Aber die Geschichte geht weiter - und die Botschaft dieser Geschichte ist: Gott sorgt, wo die Menschen Angst haben. Er schickt Wachteln und Manna, er gibt zu essen, er gibt, was wir zum Leben brauchen. Im Keller der Erzabtei St. Ottilien hing früher mal ein Wandspruch: „Immer wenn du meinst, es geht nicht mehr, kommt von irgendwo ein Lichtlein her.“ Dieser Spruch hätte den Israeliten in der Wüste helfen können; er hilft auch uns, in scheinbar aussichtslosen Situationen auf die Hilfe Gottes zu vertrauen. Dabei sieht dieses Lichtlein allerdings oft anders aus, als wir uns das gedacht haben.
„Müht euch nicht ab für die Speise, die verdirbt, sondern für die Speise, die für das ewige Leben bleibt“ (V.27), sagte Jesus eben im Evangelium. Das Brot, das Jesus gibt, ist ein anderes Brot, ein geistiges Brot: „Mein Vater gibt euch das wahre Brot vom Himmel“ (V.32). Und dann gipfelt die Brotrede Jesu in dem Satz: „Ich bin das Brot des Lebens“ (V.35.48.51). Noch zwei weitere Male kurz darauf wiederholt Jesus das. Das hören wir dann am nächsten Sonntag.

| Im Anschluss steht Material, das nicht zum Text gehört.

Lemma staged_keeps {A : Type} names (m : St A) : keeps (staged_zone names) m ->
  triple images_ok (staged names) m (fun _ => staged names).
Proof. intros Hm. eapply triple_keeps; [done|apply staged_same|by intros d [? _]]. Qed.

Lemma staged_add names name b d : name ∉ names.*1 -> staged names d ->
  staged ((name, b) :: names) (<[staging_at ++ [name] := FsFile b]> d).
Proof.
  intros Hn Hd. assert (staged names (<[staging_at ++ [name] := FsFile b]> d)) as (Hi & Hs & Hf).
  { revert Hd. apply staged_same. intros k Hk. rewrite lookup_insert_ne; [done|]. intros <-. by apply (not_staged_zone names name). }
  split; [done|]. split; [done|]. constructor; [|done]. unfold staged_file. by rewrite lookup_insert_eq.
Qed.

(** A finished writer and its metadata. *)
Lemma on_writer_finish w :
  triple images_ok (staged []) (on_writer (staging_at ++ [rootfs_name]) w (finish ext4_clock new_v4))
    (fun _ d => exists img, finished img /\ staged [(rootfs_name, img)] d).
Proof.
  intros h Hh. pose proof (staged_add [] rootfs_name) as Hadd. unfold wp, on_writer.
  destruct (next_fault h) as [f h'] eqn:En. apply next_fault_disk in En. rewrite <- En in Hh.
  destruct f; [by destruct Hh|]. destruct (finish ext4_clock new_v4 w) as [[[]|e|] w'] eqn:Ef; simpl.
  - exists w'.(f_disk).(d_file). split; [by exists w, w'|]. apply Hadd; [set_solver|done].
  - apply (Hadd (d_file (f_disk w')) (h_disk h')); [set_solver|done].
  - apply (Hadd (d_file (f_disk w')) (h_disk h')); [set_solver|done].
Qed.

Lemma write_metadata_spec img image_ref image_id source mdg cdg layers platform :
  triple images_ok (staged [(rootfs_name, img)])
    (write_metadata staging_at image_ref image_id source mdg cdg layers platform)
    (fun _ d => exists now, staged [(metadata_name, metadata_json (mk_metadata 1 image_ref image_id source mdg cdg layers
       platform (bstr "ext4") rootfs_name now)); (rootfs_name, img)] d).
Proof.
  assert (Hm : metadata_name ∉ [(rootfs_name, img)].*1) by (vm_compute; set_solver).
  unfold write_metadata. eapply triple_bind; [apply staged_keeps; eauto with store|]. intros now. apply triple_attempt.
  - intros k d Hd. unfold when_writable. destruct (writable _ _); [by destruct Hd|].
    refine (proj1 (staged_add _ metadata_name _ d Hm Hd)).
  - by intros d e [? _].
  - intros d d' Hd. destruct (writable _ _); [done|]. intros [= <-]. exists now. by apply staged_add.
Qed.

(** The directory is renamed to its place: that is how entries of the cache come about. *)
Lemma rename_images_ok img md image_id platform final_dir :
  finished img -> md.(md_version) = 1 -> md.(md_filesystem) = bstr "ext4" -> md.(md_rootfs_file) = rootfs_name ->
  md.(md_image_id) = image_id -> md.(md_platform) = platform -> image_dir root image_id platform = Ok final_dir ->
  triple images_ok (staged [(metadata_name, metadata_json md); (rootfs_name, img)]) (io (rename staging_at final_dir))
    (fun _ d => images_ok d /\ is_Some (d !! final_dir)).
Proof.
  intros Hf Hv Hfs Hrf Hid Hpl Hdir. apply triple_attempt; [by intros _ d [? _]|by intros d e [? _]|].
  intros d d' (Hi & Hs & Hn). rewrite Hs. destruct (_ || _) eqn:Hu; [done|]. apply orb_false_iff in Hu as [Hu1 Hu2].
  destruct (negb _); [done|]. intros Hd.
  assert (Hm : d' = move_tree staging_at final_dir d).
  { destruct (d !! final_dir) as [[]|]; [done| |by simplify_eq]. destruct (forallb _ _); by simplify_eq. }
  subst d'. clear Hd. pose proof (move_tree_there _ _ Hu1 Hu2 d) as Hthere.
  pose proof (Hthere []) as Hthere0. rewrite !app_nil_r, Hs in Hthere0.
  apply Forall_cons in Hn as [Hmd Hn]. apply Forall_cons in Hn as [Himg _]. unfold staged_file in Hmd, Himg. simpl in Hmd, Himg.
  split; [|by rewrite Hthere0]. intros id pl dir Hdir' Hsome.
  destruct (image_dir_form root _ _ _ Hdir) as (c & Ec & Hc). destruct (image_dir_form root _ _ _ Hdir') as (c' & Ec' & Hc').
  destruct (decide (dir = final_dir)) as [->|Hne].
  { split; [exists img; by rewrite Hthere|]. exists (metadata_json md), md. rewrite Hthere.
    split; [done|]. split; [apply metadata_roundtrip|]. by subst. }
  assert (Hsame : forall r, move_tree staging_at final_dir d !! (dir ++ r) = d !! (dir ++ r)).
  { intros r. apply move_tree_elsewhere; try done; apply not_true_iff_false; intros [s Es]%under_spec; subst dir.
    - unfold staging_at in Es. rewrite <- !app_assoc in Es. apply app_inv_head in Es. simplify_eq/=. by revert Hc'; vm_compute; set_solver.
    - subst final_dir. rewrite <- !app_assoc in Es. apply app_inv_head in Es. injection Es as -> Ek _. apply Hne. by rewrite Ek. }
  pose proof (Hsame []) as Hsame0. rewrite !app_nil_r in Hsame0. rewrite Hsame0 in Hsome.
  destruct (Hi id pl dir Hdir' Hsome) as [(i & Hr & Hfi) (b & m & Hm & Hrest)].
  split; [exists i|exists b, m]; by rewrite Hsame.
Qed.

Lemma publish_images_ok img md image_ref image_id platform source final_dir :
  finished img -> md.(md_version) = 1 -> md.(md_filesystem) = bstr "ext4" -> md.(md_rootfs_file) = rootfs_name ->
  md.(md_image_id) = image_id -> md.(md_platform) = platform -> image_dir root image_id platform = Ok final_dir ->
  triple images_ok (staged [(metadata_name, metadata_json md); (rootfs_name, img)])
    (publish root staging_at final_dir image_ref image_id platform source) (fun ab d => images_ok d /\ standing ab.1 d).
Proof.
  intros Hf Hv Hfs Hrf Hid Hpl Hdir. unfold publish.
  eapply triple_bind with (Q := fun _ => staged [(metadata_name, metadata_json md); (rootfs_name, img)]).
  { apply staged_keeps, io_keeps, create_dir_all_keeps. destruct (image_dir_form root _ _ _ Hdir) as (c & -> & _).
    intros k Hk [_ [s E]]%prefixes_spec. unfold parent in E. rewrite removelast_app in E by done. simpl in E.
    apply (f_equal length) in E. rewrite !length_app in E. simpl in E.
    destruct Hk as [(? & ? & ? & -> & _)|[->|(nb & _ & ->)]]; unfold staging_at in E; rewrite !length_app in E; simpl in E; lia. }
  intros ?. eapply triple_bind; [apply staged_keeps; eauto with store|]. intros e.
  set (P := staged [(metadata_name, metadata_json md); (rootfs_name, img)]).
  eapply triple_bind with (Q := fun o d => P d /\ forall i, o = Some i -> standing i d).
  { destruct e; [apply cached_image_standing; by intros d [? _]|by apply triple_ret]. }
  intros [image|].
  - apply triple_ret. intros d [[Hd _] Hi]. split; [done|]. by apply Hi.
  - eapply triple_bind; [eapply triple_weaken; [by eapply rename_images_ok|by intros d [? _]|done]|]. intros ?. apply triple_ret.
    intros d [Hd Hs]. split; [done|]. right. exists final_dir. by subst.
Qed.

Was heißt das jetzt für uns? „Ich bin das Brot des Lebens“, das verstehe ich so: Jesus bietet sich an als Nahrungsmittel, also: wir können von Jesus leben. Und „von Jesus leben“ heißt: aus seinem Leben Kraft schöpfen für unser Leben, seine Lebensenergie und sein Lebensprinzip übernehmen. Das Lebensprinzip Jesu aber ist, für andere da zu sein. Das kann jeder von uns auf seine persönliche Weise übernehmen: für andere Mit-Denken, sich in andere einfühlen, sich einsetzen für das Wohl der Menschen, für das Leben der Welt. In der modernen Psychologie nennt man das Selbsttranszendenz, d.h. sich selbst überschreiten, sich ausrichten auf Werte außerhalb seiner selbst, statt ängstlich um sich selbst und um das eigene Wohl zu kreisen. Wer nur an sich denkt, der vereinsamt. Wer für andere mit denkt, tut auch sich selbst etwas Gutes und erntet doppelten Lohn.
Liebe Brüder und Schwestern, da wo wir Angst haben, Angst um das eigene Gesättigt sein, Angst um die eigene Gesundheit oder um die eigene Karriere, da kreisen wir um uns selbst und da stricken wir uns selber ein Netz, ein Netz, in dem wir uns selber fangen und lähmen. Und das steigert unsere Angst nur noch mehr. Wo wir aber aus uns herausgehen, wo wir uns ausrichten auf Aufgaben und Werte in der Welt, - außerhalb unserer selbst – da befreien wir uns wieder aus unserem kleinen Netz, da vernetzen wir uns mit der großen Welt und wissen wieder, wofür wir da sind. Da kann uns der Sinn unseres Lebens neu aufleuchten, und da werden wir selber, wie Jesus, zum Brot für das Leben der Welt.